Is this just 20 something melodrama? I need to refocus. Just because I don't work in a fancy office, have thousands of followers, have x amount in my bank or have the chiselled jaw line of Candice Swanepoel, it doesn't mean I'm not doing ok. Am I just suffering at the hands of a society where we're always expected to do more, be more, have more? Is there even a pot of gold at the end of that rainbow? What is that I'm even wanting? When I sit back and think of all the aspects of my life, no I'm not paid well, but I have privileges such as being able to afford rent, TV's, to pay off my credit card and go on some of the holidays I want. Yes, I have to watch what I spend, budget for those few meals out per month, but when I strip that back, my true goals are really quite basic: to learn as much as possible, live a little spontaneously; give back to society and the environment, and explore. That's what really gives me the self esteem and satisfaction with my days. Although doing that with the vintage Burberry bag I've been wanting forever would be ideal, but when it comes down to it, what are you going to remember the most?
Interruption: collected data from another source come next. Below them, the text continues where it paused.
Lemma batchSum_app (env : Env) (url : string) (i : nat) (pre : list ref) :
  forall rest acc w s w1,
    batchSum env url i pre acc w = (inl s, w1) ->
    batchSum env url i (pre ++ rest) acc w = batchSum env url i rest s w1.
Proof.
  induction pre as [|r pre IH]; intros rest acc w s w1 H; cbn [batchSum app] in *.
  - unfold ret in H. inversion H. reflexivity.
  - unfold bind in *.
    destruct (downloadPart env url i r w) as [[n | e] w'];
      [eapply IH; exact H | discriminate].
Qed.

(** X6. [downloadBatch] is sequential and stops at the first segment that
    fails: it rejects with the error of that segment, wrapped, in the world
    that segment left, so that the segments after it are not requested. *)
Theorem downloadBatch_first_failure (env : Env) (url : string) (i : nat)
    (pre post : list ref) (r : ref) (w w1 w2 : World) (s : number)
    (e : Thrown) :
  batchSum env url i pre (Int 0) w = (inl s, w1) ->
  downloadPart env url i r w1 = (inr e, w2) ->
  downloadBatch env url i (pre ++ r :: post) w = (inr (BatchFailed e), w2).
Proof.
  intros Hpre Hr. unfold downloadBatch, tryCatch.
  rewrite (batchSum_app env url i pre (r :: post) (Int 0) w Hpre).
  cbn [batchSum]. unfold bind. rewrite Hr. reflexivity.
Qed.

Lemma downloadBatch_first_failure_witness :
  let w := {| heap := createLoop (Int 100) (FileWriter okFs "out") 3 0;
              log := [] |} in
  fst (downloadBatch serverFlaky "u" 0 [0; 1; 2]%nat w)
  = inr (BatchFailed (PartFailed (PartStatus 500)))
  /\ filter isRequest (log (snd (downloadBatch serverFlaky "u" 0 [0; 1; 2]%nat w)))
     = [EvGet "u" "bytes=0-99";
        EvWriteAt {| wc_buffer := body100; wc_offset := Int 0 |};
        EvGet "u" "bytes=100-199"].
Proof.
  intros w.
  pose proof (@downloadBatch_first_failure serverFlaky "u" 0%nat [0%nat]
                [2%nat] 1%nat w
                (snd (batchSum serverFlaky "u" 0 [0%nat] (Int 0) w))
                (snd (downloadPart serverFlaky "u" 0 1%nat
                        (snd (batchSum serverFlaky "u" 0 [0%nat] (Int 0) w))))
                (Int 100) (PartFailed (PartStatus 500)) eq_refl eq_refl) as H.
  cbn [app] in H.
  assert (E : downloadBatch serverFlaky "u" 0 [0; 1; 2]%nat w
              = (inr (BatchFailed (PartFailed (PartStatus 500))),
                 snd (downloadPart serverFlaky "u" 0 1%nat
                        (snd (batchSum serverFlaky "u" 0 [0%nat] (Int 0) w)))))
    by exact H.
  rewrite E. split; reflexivity.
Defined.

(** ** A download that goes well *)

Lemma downloadPart_others (env : Env) (url : string) (i : nat) (r : ref)
    (w : World) :
  forall r', r' <> r ->
    nth_error (heap (snd (downloadPart env url i r w))) r'
    = nth_error (heap w) r'.
Proof.
  intros r' Hr'.
  destruct (nth_error (heap w) r) as [c|] eqn:Hc.
  2:{ unfold downloadPart, tryCatch, bind, deref. rewrite Hc. reflexivity. }
  rewrite (downloadPart_eq env url i r w Hc). cbv zeta.
  destruct (get env i (getRange c)) as [status body | e]; [|reflexivity].
  destruct (status =? 200); [reflexivity|].
  destruct (status =? 206); [|reflexivity].
  destruct body as [p | e]; [|reflexivity].
  cbn [snd heap]. apply nth_error_replace_nth_neq. congruence.
Qed.

Lemma downloadPart_ready (env : Env) (url path : string) (i : nat)
    (w : World) (r : ref) (n : Z) :
  ready env path i w r n ->
  fst (downloadPart env url i r w) = inl (Int n).
Proof.
  intros (c & p & Hc & Hcur & Hsize & Hwr & Hget & Hfs).
  rewrite (downloadPart_eq env url i r w Hc). cbv zeta. rewrite Hget.
  cbn [Z.eqb Pos.eqb fst].
  unfold write. rewrite Hcur, Hwr, add_0_r. unfold ge.
  rewrite (gt_not_le _ _ Hsize). cbn [writeAt FileWriter]. rewrite Hfs.
  reflexivity.
Qed.

Lemma ready_others (env : Env) (path : string) (i : nat) (w w' : World)
    (r : ref) (n : Z) :
  nth_error (heap w') r = nth_error (heap w) r ->
  ready env path i w r n -> ready env path i w' r n.
Proof.
  intros E (c & p & Hc & H). exists c, p. split; [congruence | exact H].
Qed.

Lemma batchSum_ready (env : Env) (url path : string) (i : nat)
    (count : ref -> Z) (rs : list ref) :
  forall acc w,
    NoDup rs ->
    (forall r, In r rs -> ready env path i w r (count r)) ->
    fst (batchSum env url i rs (Int acc) w) = inl (Int (acc + total count rs))
    /\ forall r', ~ In r' rs ->
         nth_error (heap (snd (batchSum env url i rs (Int acc) w))) r'
         = nth_error (heap w) r'.
Proof.
  induction rs as [|r rs IH]; intros acc w Hnd Hready; cbn [batchSum total fold_right].
  - cbn. rewrite Z.add_0_r. split; reflexivity.
  - inversion Hnd as [|? ? Hnotin Hnd']; subst.
    unfold bind.
    pose proof (downloadPart_ready url (Hready r (or_introl eq_refl))) as Hr.
    pose proof (@downloadPart_others env url i r w) as Hoth.
    destruct (downloadPart env url i r w) as [res w1]. cbn [fst snd] in *.
    subst res. cbn [add].
    destruct (IH (acc + count r) w1 Hnd') as [Hsum Hframe].
    { intros r' Hr'. eapply ready_others; [|apply Hready; right; exact Hr'].
      apply Hoth. intros ->. contradiction. }
    split.
    + rewrite Hsum. do 2 f_equal. fold (total count rs). lia.
    + intros r' Hr'. rewrite Hframe by (intros H; apply Hr'; right; exact H).
      apply Hoth. intros ->. apply Hr'. left. reflexivity.
Qed.

Lemma NoDup_app_disjoint (A : Type) (l1 l2 : list A) (a : A) :
  NoDup (l1 ++ l2) -> In a l1 -> In a l2 -> False.
Proof.
  induction l1 as [|x l1 IH]; cbn; intros Hnd H1 H2; [contradiction|].
  apply NoDup_cons_iff in Hnd. destruct Hnd as [Hx Hnd].
  destruct H1 as [-> | H1]; [|exact (IH Hnd H1 H2)].
  apply Hx. apply in_or_app. right. exact H2.
Qed.

Lemma settleInOrder_ready (env : Env) (url path : string) (i : nat)
    (count : ref -> Z) (batches : list (list ref)) :
  forall w,
    NoDup (List.concat batches) ->
    (forall r, In r (List.concat batches) -> ready env path i w r (count r)) ->
    fst (awaitAllInOrder env url i batches w)
    = inl (map (fun b => Int (total count b)) batches).
Proof.
  unfold awaitAllInOrder.
  induction batches as [|b rest IH]; intros w Hnd Hready;
    cbn [settleInOrder List.concat map] in *.
  - reflexivity.
  - apply NoDup_app_remove_l in Hnd as Hnd_rest.
    apply NoDup_app_remove_r in Hnd as Hnd_b.
    destruct (@batchSum_ready env url path i count b 0 w Hnd_b) as [Hsum Hframe].
    { intros r Hr. apply Hready. apply in_or_app. left. exact Hr. }
    unfold downloadBatch, tryCatch.
    destruct (batchSum env url i b (Int 0) w) as [res w1]. cbn [fst snd] in *.
    subst res.
    specialize (IH w1 Hnd_rest).
    destruct (settleInOrder env url i rest w1) as [rs w2]. cbn [fst snd] in *.
    cbn [promiseAll]. rewrite IH; [reflexivity|].
    intros r Hr.
    eapply ready_others; [|apply Hready; apply in_or_app; right; exact Hr].
    apply Hframe. intros Hb.
    exact (NoDup_app_disjoint _ _ _ Hnd Hb Hr).
Qed.

Lemma fold_add_totals (count : ref -> Z) (batches : list (list ref)) :
  forall acc,
    fold_left add (map (fun b => Int (total count b)) batches) (Int acc)
    = Int (acc + total count (List.concat batches)).
Proof.
  induction batches as [|b rest IH]; intros acc; cbn [map fold_left List.concat].
  - cbn. now rewrite Z.add_0_r.
  - cbn [add]. rewrite IH. f_equal.
    assert (Happ : forall l1 l2,
               total count (l1 ++ l2) = total count l1 + total count l2).
    { induction l1 as [|x l1 IHl]; intros l2; cbn; [reflexivity|].
      fold (total count (l1 ++ l2)). fold (total count l1).
      rewrite IHl. lia. }
    rewrite Happ. lia.
Qed.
Am I a candidate for therapy? Please tell me. I'm eternally grateful for those wonderful creatures I have in my life who inspire me and let me vent at them. It's just hard always wanting more, but not sure what more is. I give myself a virtual slap and use this post as the kick I need to work on my thought processes and whilst showing gratitude to the positive aspects in my life, I must respect and nod to the fact that the world isn't simple or black and white. When there are highs, there are lows. I really want to live more mindfully, not live in the future, dreading what might be, but to accept that challenges must be overcome whether we like it or not and just because our present isn't what our past imagined it to be, doesn't make it bad or of any less worth.